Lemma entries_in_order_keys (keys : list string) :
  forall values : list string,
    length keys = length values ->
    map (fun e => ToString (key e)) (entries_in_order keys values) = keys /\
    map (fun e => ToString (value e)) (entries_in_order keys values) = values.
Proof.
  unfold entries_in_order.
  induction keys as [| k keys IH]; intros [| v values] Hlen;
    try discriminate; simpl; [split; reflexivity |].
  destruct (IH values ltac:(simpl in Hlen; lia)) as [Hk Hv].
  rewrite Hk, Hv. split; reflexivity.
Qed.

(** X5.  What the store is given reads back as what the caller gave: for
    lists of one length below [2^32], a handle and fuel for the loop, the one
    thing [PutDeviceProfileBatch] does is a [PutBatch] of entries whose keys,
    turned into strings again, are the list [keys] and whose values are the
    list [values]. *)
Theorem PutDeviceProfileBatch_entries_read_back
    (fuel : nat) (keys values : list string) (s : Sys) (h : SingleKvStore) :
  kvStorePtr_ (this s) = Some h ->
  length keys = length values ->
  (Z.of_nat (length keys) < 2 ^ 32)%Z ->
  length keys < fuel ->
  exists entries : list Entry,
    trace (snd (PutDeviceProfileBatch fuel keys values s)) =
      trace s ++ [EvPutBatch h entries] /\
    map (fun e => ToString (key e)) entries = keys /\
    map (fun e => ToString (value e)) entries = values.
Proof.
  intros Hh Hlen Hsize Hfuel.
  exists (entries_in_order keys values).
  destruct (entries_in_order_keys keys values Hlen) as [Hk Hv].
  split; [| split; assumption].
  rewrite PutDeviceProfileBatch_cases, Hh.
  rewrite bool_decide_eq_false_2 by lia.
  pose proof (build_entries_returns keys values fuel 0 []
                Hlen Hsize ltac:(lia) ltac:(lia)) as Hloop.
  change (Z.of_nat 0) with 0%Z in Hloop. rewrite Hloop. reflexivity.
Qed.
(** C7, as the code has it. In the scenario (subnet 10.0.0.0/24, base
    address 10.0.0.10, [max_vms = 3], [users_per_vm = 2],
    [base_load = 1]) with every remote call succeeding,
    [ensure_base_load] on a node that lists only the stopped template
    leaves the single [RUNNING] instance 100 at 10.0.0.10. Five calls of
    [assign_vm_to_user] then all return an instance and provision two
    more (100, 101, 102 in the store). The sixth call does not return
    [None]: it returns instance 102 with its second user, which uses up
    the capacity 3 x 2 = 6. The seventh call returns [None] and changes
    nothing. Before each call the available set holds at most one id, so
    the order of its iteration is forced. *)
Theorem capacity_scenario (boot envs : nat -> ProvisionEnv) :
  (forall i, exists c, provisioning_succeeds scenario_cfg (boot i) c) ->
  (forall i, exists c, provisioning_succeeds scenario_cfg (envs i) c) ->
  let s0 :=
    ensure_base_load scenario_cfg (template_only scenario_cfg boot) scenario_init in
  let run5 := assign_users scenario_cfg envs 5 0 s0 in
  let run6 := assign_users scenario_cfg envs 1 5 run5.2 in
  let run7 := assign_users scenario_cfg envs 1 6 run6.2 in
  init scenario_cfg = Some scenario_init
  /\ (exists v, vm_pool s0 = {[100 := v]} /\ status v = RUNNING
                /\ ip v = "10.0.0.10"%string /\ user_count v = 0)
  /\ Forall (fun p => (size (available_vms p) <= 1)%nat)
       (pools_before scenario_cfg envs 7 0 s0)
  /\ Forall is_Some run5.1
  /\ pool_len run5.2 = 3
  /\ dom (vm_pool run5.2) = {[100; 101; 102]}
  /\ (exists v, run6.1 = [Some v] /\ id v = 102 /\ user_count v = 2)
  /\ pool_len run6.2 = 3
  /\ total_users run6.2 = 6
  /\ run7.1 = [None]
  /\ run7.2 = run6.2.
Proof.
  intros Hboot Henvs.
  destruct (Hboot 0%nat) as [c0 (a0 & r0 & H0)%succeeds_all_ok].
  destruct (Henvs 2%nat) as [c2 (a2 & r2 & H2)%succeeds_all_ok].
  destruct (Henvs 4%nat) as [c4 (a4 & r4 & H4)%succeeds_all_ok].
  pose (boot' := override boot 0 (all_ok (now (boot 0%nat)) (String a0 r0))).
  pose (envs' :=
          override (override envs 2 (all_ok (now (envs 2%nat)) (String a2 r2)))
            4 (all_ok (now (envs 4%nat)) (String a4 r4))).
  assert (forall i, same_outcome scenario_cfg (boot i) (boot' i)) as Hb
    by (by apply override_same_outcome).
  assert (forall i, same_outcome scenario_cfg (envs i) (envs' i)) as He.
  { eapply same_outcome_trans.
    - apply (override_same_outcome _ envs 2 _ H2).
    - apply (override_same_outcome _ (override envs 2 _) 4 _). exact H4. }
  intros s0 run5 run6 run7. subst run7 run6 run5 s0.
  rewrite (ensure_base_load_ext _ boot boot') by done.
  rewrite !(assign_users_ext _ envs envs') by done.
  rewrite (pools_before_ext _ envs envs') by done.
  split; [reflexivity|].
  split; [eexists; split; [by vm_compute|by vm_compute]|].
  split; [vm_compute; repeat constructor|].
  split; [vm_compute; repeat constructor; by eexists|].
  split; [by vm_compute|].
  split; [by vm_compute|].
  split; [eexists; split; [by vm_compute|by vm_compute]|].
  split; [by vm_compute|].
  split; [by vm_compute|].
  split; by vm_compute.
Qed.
•••••
* _PROBLEM REQUIREMENTS_: All lines in the listing above from the line containing "total_users run6.2 = 6" to the line containing "assert (forall i, same_outcome scenario_cfg (envs", inclusive, should be retyped exactly; no other lines should appear.

* _TASK SOLUTION_:
  /\ total_users run6.2 = 6
  /\ run7.1 = [None]
  /\ run7.2 = run6.2.
Proof.
  intros Hboot Henvs.
  destruct (Hboot 0%nat) as [c0 (a0 & r0 & H0)%succeeds_all_ok].
  destruct (Henvs 2%nat) as [c2 (a2 & r2 & H2)%succeeds_all_ok].
  destruct (Henvs 4%nat) as [c4 (a4 & r4 & H4)%succeeds_all_ok].
  pose (boot' := override boot 0 (all_ok (now (boot 0%nat)) (String a0 r0))).
  pose (envs' :=
          override (override envs 2 (all_ok (now (envs 2%nat)) (String a2 r2)))
            4 (all_ok (now (envs 4%nat)) (String a4 r4))).
  assert (forall i, same_outcome scenario_cfg (boot i) (boot' i)) as Hb
    by (by apply override_same_outcome).
  assert (forall i, same_outcome scenario_cfg (envs i) (envs' i)) as He.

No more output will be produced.